→ **TASK PROMPT**
Please repeat the records below exactly, from the first line through the line containing "Definition represents (loose", and nothing more.
(SOURCE DATA begins)
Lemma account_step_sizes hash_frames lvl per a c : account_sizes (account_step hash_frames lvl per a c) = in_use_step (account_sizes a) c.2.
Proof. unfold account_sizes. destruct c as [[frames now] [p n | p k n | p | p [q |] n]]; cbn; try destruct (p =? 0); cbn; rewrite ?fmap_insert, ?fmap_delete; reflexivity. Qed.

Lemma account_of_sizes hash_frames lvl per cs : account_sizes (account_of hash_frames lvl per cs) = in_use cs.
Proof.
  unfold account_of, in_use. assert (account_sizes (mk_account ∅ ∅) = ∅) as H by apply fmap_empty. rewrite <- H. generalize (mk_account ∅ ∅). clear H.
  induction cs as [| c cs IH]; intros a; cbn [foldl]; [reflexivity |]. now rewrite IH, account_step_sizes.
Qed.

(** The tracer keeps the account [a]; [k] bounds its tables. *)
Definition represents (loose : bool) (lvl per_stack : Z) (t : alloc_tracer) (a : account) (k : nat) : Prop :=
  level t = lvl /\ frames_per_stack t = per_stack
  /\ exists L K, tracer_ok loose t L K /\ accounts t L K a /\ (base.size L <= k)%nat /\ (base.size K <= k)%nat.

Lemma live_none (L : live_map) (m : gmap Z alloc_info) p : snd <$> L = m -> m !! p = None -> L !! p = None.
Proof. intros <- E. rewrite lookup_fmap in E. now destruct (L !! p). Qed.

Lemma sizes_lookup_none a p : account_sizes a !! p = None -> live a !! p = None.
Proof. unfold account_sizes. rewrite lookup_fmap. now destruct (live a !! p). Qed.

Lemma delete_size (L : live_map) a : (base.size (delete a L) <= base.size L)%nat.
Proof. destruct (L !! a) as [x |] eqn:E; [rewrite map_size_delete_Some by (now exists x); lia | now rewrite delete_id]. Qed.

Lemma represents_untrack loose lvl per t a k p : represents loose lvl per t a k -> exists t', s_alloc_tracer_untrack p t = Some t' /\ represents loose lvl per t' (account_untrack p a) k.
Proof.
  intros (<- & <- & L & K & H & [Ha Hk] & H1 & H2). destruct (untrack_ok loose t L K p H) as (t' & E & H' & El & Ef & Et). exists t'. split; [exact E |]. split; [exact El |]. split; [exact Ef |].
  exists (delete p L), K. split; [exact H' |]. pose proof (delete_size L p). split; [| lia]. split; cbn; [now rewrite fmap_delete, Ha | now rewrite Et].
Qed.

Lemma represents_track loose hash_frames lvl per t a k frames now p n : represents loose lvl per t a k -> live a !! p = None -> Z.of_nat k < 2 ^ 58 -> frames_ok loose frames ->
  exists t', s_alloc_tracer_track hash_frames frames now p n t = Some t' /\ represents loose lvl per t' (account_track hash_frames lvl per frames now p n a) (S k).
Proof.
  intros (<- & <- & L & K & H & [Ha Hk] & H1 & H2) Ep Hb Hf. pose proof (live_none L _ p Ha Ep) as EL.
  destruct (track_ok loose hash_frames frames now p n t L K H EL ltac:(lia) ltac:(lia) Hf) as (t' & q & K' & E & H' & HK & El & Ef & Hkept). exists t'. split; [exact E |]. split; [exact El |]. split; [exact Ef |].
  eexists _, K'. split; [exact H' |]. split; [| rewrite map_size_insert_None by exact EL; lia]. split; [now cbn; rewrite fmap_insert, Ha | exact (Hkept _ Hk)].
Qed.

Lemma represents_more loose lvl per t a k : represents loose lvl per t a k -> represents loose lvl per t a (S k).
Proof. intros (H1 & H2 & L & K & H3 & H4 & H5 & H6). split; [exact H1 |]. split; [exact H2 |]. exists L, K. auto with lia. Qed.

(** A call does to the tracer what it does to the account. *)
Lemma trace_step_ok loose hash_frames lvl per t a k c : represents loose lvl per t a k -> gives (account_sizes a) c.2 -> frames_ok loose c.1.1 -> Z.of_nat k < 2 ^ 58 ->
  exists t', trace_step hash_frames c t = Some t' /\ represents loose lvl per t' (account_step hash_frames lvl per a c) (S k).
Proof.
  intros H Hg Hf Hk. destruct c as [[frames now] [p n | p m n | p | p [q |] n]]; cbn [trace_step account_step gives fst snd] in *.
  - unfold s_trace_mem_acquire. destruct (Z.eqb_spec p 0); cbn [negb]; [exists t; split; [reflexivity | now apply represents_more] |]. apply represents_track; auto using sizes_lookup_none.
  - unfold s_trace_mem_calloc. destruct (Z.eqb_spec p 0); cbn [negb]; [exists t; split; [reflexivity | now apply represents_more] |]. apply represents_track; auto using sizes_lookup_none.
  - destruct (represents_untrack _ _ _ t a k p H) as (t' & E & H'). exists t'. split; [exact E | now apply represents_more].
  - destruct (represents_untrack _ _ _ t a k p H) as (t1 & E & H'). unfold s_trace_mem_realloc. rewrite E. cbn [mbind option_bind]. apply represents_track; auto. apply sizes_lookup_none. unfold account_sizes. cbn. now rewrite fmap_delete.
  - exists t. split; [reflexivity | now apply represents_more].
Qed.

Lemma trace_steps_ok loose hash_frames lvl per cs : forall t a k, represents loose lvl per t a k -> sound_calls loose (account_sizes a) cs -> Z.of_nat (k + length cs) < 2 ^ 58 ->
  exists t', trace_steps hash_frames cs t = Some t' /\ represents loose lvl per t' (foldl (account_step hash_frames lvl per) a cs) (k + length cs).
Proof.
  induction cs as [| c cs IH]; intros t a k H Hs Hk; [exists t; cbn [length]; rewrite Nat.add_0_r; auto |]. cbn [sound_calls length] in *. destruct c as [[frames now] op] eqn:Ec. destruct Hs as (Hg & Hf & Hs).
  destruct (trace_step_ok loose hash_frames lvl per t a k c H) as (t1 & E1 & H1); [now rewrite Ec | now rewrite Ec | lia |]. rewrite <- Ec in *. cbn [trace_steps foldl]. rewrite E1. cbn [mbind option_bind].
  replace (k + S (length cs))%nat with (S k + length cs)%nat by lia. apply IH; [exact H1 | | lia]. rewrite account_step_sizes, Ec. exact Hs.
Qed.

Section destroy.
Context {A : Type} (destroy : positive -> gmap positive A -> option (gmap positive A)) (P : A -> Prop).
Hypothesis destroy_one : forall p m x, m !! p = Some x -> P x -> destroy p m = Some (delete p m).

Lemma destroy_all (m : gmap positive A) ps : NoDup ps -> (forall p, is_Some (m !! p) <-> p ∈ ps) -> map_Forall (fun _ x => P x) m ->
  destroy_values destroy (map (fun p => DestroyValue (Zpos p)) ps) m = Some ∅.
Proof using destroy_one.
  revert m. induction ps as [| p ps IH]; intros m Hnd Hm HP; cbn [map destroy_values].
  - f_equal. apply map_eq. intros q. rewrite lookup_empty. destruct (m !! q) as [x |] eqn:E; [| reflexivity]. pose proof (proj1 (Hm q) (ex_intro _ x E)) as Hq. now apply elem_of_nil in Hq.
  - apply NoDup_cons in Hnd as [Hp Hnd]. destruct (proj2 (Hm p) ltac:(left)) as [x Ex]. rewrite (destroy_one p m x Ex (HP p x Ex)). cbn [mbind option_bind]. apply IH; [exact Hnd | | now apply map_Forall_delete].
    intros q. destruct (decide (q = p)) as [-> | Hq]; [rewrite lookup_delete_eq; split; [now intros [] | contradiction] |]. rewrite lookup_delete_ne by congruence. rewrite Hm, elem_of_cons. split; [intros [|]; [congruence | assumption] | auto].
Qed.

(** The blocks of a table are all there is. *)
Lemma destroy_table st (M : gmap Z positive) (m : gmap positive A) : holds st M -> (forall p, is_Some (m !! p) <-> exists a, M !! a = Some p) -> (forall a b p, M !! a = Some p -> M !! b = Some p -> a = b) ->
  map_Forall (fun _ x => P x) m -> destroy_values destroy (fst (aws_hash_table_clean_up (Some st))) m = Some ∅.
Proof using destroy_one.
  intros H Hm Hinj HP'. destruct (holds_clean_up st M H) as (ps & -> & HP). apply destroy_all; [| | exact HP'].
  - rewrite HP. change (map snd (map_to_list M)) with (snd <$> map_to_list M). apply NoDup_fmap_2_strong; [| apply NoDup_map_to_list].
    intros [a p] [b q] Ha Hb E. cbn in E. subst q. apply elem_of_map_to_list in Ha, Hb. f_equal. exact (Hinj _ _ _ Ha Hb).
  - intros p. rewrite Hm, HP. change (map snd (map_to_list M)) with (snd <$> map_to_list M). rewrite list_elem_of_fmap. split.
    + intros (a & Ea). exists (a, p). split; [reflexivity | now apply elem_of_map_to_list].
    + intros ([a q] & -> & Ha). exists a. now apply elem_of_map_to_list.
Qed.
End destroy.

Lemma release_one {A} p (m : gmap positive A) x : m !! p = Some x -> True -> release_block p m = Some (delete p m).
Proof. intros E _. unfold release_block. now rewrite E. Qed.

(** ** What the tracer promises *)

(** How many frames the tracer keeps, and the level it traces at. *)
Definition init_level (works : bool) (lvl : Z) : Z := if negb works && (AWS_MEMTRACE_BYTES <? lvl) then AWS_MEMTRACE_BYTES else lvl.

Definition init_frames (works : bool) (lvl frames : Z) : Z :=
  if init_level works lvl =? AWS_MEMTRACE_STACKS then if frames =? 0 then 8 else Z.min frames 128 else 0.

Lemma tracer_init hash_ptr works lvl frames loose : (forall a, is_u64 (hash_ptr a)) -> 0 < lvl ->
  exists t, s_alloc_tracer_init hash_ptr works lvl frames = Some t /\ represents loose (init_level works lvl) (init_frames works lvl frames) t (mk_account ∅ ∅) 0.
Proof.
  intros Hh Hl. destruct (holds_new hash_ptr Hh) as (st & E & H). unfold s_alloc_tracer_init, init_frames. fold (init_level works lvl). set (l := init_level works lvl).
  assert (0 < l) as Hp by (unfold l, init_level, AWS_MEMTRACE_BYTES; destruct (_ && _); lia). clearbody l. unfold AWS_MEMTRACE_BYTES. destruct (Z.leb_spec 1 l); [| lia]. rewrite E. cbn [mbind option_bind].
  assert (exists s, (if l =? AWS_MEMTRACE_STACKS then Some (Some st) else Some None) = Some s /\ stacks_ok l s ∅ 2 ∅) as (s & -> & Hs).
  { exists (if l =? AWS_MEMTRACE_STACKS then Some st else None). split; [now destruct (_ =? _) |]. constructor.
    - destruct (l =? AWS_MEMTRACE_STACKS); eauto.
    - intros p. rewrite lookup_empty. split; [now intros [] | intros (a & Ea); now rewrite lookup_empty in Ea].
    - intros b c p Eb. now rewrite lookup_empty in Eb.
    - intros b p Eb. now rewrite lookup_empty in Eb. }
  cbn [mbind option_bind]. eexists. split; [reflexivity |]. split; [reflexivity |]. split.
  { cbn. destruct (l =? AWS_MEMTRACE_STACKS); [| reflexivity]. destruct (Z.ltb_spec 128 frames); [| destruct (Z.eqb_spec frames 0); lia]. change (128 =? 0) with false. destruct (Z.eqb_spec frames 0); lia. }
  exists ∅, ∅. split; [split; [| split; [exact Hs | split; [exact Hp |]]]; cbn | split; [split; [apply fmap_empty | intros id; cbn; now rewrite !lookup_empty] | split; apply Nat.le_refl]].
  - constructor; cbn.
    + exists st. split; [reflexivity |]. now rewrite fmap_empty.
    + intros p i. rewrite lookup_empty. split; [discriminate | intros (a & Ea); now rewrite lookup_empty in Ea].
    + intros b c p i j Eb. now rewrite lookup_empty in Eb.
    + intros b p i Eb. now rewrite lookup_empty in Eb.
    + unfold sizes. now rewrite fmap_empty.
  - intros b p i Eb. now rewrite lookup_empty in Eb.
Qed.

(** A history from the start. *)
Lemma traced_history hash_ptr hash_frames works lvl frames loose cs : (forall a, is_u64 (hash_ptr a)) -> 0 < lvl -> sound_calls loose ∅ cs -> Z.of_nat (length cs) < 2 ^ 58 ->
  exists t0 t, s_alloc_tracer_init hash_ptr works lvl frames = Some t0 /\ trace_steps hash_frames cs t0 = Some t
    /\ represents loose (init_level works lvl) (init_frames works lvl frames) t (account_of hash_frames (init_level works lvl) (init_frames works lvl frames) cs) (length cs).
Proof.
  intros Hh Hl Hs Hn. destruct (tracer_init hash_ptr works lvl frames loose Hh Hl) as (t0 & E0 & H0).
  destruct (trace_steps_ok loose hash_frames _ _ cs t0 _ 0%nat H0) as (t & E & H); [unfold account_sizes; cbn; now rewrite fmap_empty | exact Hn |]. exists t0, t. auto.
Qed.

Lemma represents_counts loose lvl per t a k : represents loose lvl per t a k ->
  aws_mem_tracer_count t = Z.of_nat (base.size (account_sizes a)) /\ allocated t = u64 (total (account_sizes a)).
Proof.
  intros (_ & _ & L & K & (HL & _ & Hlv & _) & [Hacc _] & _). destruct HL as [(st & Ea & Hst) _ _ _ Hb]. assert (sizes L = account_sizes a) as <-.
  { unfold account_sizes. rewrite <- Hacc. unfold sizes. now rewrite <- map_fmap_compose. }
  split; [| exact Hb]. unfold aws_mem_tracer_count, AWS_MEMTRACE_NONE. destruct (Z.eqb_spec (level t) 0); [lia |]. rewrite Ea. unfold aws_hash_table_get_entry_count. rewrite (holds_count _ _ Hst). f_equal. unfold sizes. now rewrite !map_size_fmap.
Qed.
(SOURCE DATA ends)
→ **WRITTEN ANSWER**
Lemma account_step_sizes hash_frames lvl per a c : account_sizes (account_step hash_frames lvl per a c) = in_use_step (account_sizes a) c.2.
Proof. unfold account_sizes. destruct c as [[frames now] [p n | p k n | p | p [q |] n]]; cbn; try destruct (p =? 0); cbn; rewrite ?fmap_insert, ?fmap_delete; reflexivity. Qed.

Lemma account_of_sizes hash_frames lvl per cs : account_sizes (account_of hash_frames lvl per cs) = in_use cs.
Proof.
  unfold account_of, in_use. assert (account_sizes (mk_account ∅ ∅) = ∅) as H by apply fmap_empty. rewrite <- H. generalize (mk_account ∅ ∅). clear H.
  induction cs as [| c cs IH]; intros a; cbn [foldl]; [reflexivity |]. now rewrite IH, account_step_sizes.
Qed.

(** The tracer keeps the account [a]; [k] bounds its tables. *)
Definition represents (loose : bool) (lvl per_stack : Z) (t : alloc_tracer) (a : account) (k : nat) : Prop :=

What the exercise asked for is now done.